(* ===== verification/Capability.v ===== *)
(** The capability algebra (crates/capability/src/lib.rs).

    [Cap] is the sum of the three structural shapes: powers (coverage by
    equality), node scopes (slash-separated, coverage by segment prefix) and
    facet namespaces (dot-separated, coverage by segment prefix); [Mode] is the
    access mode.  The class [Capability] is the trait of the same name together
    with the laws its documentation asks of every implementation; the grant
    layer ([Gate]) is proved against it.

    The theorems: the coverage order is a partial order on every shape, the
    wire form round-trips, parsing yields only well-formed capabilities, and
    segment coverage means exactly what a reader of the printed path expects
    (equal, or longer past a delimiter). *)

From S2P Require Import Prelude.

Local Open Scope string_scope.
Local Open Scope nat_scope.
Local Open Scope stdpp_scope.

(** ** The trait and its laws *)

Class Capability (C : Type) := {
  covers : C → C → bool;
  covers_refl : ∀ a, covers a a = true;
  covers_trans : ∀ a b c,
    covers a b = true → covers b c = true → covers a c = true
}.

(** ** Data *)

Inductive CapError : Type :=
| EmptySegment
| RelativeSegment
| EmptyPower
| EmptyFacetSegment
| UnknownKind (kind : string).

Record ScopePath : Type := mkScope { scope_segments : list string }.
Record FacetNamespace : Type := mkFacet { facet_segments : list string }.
══════
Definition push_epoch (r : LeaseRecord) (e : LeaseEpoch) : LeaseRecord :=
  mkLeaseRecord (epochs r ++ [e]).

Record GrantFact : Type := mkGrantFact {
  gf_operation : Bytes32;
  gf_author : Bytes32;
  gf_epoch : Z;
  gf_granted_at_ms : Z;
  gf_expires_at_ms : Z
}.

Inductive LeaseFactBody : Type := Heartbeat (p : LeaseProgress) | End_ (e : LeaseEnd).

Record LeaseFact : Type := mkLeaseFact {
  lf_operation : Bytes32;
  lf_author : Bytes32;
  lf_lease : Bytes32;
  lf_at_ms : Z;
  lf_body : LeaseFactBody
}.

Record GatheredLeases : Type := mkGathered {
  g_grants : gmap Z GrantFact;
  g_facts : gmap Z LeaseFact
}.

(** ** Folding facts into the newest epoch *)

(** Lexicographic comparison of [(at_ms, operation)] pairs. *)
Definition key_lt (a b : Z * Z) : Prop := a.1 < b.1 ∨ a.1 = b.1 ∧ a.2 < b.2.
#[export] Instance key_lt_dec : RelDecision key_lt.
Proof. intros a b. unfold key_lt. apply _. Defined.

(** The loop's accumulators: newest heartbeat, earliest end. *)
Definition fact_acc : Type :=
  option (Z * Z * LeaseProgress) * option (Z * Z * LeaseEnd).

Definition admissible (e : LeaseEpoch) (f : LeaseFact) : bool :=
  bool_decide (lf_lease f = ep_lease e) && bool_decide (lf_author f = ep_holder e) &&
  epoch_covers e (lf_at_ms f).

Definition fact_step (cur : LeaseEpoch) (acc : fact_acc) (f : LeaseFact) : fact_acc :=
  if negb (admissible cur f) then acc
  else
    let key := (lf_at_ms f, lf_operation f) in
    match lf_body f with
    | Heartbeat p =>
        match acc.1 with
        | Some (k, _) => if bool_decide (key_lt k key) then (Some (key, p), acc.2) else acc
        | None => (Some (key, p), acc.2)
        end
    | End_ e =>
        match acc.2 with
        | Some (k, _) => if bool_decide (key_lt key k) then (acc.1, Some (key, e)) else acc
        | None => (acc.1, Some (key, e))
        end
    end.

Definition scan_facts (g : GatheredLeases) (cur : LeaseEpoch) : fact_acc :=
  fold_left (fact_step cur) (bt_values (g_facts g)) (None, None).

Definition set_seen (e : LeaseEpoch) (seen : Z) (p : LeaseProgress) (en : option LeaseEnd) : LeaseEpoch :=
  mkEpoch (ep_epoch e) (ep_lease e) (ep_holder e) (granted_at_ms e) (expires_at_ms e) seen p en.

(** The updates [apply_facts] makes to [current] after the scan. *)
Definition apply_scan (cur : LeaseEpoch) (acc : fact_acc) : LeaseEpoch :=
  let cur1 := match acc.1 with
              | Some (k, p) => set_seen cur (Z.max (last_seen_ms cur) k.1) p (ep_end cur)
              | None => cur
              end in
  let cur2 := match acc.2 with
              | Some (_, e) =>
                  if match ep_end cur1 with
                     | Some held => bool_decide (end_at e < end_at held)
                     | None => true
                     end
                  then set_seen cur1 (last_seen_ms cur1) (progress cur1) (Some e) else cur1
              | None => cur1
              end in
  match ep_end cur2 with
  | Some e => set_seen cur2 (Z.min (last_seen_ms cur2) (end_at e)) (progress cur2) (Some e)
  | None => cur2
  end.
══════
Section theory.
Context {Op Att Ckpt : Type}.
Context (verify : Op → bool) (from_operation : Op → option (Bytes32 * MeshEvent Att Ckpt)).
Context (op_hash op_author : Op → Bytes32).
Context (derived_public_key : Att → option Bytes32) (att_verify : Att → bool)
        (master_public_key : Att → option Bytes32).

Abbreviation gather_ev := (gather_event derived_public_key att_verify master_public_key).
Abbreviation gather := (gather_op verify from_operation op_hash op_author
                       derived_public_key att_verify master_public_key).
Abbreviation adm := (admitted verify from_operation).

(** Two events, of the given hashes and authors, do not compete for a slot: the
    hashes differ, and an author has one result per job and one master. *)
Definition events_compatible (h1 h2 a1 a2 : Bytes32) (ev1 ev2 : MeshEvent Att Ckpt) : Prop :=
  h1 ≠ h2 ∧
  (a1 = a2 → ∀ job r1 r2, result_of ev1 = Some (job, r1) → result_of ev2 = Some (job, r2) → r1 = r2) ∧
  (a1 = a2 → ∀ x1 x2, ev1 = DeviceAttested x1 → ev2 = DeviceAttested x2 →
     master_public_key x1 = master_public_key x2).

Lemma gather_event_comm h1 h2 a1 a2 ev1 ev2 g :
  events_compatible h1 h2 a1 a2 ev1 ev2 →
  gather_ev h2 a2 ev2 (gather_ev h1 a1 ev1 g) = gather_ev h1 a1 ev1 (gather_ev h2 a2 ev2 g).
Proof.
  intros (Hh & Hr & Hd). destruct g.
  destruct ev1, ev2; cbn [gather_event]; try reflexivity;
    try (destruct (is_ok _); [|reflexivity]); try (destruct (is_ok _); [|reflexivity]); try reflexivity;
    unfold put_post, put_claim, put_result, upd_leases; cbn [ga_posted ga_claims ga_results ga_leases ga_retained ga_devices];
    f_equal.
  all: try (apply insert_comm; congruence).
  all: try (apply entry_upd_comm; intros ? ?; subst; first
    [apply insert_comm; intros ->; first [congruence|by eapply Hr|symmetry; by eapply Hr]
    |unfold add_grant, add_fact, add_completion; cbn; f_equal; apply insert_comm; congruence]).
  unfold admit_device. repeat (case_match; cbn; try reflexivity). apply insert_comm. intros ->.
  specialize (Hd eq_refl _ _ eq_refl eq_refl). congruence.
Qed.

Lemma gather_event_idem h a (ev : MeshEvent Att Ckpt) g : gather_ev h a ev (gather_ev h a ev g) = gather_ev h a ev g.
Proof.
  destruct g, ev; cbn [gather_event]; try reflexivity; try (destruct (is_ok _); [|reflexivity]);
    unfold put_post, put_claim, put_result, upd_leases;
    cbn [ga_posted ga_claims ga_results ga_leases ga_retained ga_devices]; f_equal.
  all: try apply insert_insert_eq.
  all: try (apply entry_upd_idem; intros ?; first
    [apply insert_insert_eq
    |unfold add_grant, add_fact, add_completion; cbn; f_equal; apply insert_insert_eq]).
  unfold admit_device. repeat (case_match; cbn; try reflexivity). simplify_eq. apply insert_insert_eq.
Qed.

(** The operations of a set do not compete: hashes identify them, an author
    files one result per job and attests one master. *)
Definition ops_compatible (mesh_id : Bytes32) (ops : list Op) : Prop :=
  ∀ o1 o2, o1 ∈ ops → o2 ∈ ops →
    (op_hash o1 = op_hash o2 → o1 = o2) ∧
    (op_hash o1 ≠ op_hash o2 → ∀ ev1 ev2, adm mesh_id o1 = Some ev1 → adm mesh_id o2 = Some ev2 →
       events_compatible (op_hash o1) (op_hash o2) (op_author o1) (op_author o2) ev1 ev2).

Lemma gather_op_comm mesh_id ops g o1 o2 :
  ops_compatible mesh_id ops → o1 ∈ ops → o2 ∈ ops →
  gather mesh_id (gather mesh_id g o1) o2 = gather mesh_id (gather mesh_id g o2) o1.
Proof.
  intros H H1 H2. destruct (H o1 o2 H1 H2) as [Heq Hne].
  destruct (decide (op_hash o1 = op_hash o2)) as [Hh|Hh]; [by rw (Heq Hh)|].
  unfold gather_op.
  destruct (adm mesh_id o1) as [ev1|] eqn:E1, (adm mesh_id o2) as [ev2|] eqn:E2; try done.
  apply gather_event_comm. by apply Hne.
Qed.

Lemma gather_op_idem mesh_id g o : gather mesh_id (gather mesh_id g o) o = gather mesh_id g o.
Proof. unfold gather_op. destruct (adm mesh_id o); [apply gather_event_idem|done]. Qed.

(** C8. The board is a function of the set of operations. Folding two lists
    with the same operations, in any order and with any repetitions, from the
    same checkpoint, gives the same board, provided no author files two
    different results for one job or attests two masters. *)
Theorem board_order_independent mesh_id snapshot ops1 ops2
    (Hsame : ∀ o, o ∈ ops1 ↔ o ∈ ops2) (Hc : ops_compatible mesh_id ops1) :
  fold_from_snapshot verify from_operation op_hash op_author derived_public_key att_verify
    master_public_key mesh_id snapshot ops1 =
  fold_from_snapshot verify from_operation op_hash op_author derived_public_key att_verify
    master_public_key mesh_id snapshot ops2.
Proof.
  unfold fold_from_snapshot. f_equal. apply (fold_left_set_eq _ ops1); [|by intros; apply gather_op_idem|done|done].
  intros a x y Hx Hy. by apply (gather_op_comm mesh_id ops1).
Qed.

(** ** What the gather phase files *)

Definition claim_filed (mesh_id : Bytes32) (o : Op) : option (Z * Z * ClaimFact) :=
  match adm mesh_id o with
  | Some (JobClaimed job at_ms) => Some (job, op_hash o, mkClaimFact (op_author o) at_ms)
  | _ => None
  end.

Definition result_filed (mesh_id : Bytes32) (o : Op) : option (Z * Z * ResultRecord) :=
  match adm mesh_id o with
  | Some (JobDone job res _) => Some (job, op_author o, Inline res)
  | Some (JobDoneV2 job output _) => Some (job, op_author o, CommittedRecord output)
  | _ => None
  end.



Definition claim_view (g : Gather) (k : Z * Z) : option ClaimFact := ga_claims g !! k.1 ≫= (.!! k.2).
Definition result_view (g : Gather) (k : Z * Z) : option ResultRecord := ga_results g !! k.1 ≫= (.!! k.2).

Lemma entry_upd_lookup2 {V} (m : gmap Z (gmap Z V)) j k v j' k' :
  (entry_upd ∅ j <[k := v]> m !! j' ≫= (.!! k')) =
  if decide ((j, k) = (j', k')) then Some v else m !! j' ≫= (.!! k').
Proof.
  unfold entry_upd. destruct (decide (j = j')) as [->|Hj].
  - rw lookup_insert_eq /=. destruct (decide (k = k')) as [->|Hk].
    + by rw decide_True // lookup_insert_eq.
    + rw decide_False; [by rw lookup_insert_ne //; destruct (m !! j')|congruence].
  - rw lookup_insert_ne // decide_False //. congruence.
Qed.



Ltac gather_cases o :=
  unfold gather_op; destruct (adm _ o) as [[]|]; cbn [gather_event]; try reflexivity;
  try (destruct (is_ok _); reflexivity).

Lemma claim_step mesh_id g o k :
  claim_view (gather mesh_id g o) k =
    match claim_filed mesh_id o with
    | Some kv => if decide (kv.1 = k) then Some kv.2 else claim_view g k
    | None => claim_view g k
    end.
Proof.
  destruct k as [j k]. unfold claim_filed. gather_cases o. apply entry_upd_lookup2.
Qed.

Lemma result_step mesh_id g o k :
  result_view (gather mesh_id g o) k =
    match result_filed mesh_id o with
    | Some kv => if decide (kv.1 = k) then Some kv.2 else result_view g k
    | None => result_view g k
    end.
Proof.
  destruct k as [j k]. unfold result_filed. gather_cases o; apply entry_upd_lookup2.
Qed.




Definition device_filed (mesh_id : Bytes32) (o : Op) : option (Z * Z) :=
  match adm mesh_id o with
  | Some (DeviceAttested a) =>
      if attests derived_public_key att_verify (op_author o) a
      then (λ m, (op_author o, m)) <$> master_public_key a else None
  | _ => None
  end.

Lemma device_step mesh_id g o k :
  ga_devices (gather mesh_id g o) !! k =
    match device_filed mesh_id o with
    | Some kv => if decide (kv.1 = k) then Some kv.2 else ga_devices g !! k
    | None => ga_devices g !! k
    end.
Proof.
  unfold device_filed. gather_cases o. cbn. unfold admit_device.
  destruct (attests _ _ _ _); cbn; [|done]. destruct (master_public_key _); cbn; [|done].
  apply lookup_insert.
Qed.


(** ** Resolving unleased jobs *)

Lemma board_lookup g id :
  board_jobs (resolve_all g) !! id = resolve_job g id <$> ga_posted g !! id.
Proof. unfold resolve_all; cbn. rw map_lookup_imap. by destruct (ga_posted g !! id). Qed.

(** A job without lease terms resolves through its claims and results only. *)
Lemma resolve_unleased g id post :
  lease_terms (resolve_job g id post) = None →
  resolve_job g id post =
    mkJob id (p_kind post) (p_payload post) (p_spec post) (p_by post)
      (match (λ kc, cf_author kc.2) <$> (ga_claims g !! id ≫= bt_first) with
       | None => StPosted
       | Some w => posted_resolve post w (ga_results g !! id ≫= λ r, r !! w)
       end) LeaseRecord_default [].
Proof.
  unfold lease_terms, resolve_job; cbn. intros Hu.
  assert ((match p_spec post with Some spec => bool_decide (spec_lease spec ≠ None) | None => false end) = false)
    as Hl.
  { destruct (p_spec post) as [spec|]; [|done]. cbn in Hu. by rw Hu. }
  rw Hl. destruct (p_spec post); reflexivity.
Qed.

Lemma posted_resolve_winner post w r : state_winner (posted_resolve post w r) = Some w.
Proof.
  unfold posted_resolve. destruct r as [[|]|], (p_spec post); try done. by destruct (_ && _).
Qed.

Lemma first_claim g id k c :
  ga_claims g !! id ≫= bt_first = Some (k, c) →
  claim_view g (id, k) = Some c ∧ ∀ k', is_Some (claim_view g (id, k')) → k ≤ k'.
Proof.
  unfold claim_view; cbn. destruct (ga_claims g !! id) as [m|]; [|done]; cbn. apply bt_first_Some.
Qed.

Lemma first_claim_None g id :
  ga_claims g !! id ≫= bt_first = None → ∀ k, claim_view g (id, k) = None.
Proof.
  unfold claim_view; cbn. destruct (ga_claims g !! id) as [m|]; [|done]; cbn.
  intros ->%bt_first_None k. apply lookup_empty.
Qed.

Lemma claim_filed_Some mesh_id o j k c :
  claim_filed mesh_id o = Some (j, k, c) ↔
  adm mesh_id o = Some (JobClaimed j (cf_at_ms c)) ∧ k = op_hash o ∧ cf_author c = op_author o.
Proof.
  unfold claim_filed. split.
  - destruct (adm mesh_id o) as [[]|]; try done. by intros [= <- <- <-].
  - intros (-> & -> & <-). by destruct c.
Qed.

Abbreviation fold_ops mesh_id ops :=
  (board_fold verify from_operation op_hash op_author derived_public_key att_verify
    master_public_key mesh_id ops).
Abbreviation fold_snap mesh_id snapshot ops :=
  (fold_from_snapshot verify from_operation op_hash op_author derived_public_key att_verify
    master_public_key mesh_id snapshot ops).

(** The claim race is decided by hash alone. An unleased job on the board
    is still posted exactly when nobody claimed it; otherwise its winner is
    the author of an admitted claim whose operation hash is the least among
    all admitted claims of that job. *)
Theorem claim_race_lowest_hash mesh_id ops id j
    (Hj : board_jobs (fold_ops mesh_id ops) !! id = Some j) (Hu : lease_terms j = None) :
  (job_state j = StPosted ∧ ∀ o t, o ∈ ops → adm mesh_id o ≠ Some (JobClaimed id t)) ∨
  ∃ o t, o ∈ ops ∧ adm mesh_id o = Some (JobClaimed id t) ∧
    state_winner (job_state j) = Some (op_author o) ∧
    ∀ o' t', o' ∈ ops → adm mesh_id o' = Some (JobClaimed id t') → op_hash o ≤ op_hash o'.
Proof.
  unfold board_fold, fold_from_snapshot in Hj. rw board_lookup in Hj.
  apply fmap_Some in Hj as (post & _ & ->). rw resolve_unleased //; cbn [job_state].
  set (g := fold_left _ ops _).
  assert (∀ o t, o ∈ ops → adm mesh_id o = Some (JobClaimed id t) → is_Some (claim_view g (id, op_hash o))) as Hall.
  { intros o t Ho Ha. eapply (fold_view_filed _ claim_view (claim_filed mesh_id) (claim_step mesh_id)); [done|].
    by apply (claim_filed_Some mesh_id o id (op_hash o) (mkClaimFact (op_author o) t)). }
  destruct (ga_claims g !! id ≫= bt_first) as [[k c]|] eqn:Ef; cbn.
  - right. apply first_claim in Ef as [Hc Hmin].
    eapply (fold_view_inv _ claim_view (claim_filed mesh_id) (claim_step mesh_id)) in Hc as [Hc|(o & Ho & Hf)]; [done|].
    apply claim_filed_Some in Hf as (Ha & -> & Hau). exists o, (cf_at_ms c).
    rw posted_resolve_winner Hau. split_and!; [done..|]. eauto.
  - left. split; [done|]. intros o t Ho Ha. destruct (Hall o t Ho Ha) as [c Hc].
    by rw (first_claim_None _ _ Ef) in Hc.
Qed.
══════
▸ What you should do
In the listing above, find every line with the string "files" and state how many there are, with no other words.

▸ Solution to the exercise
3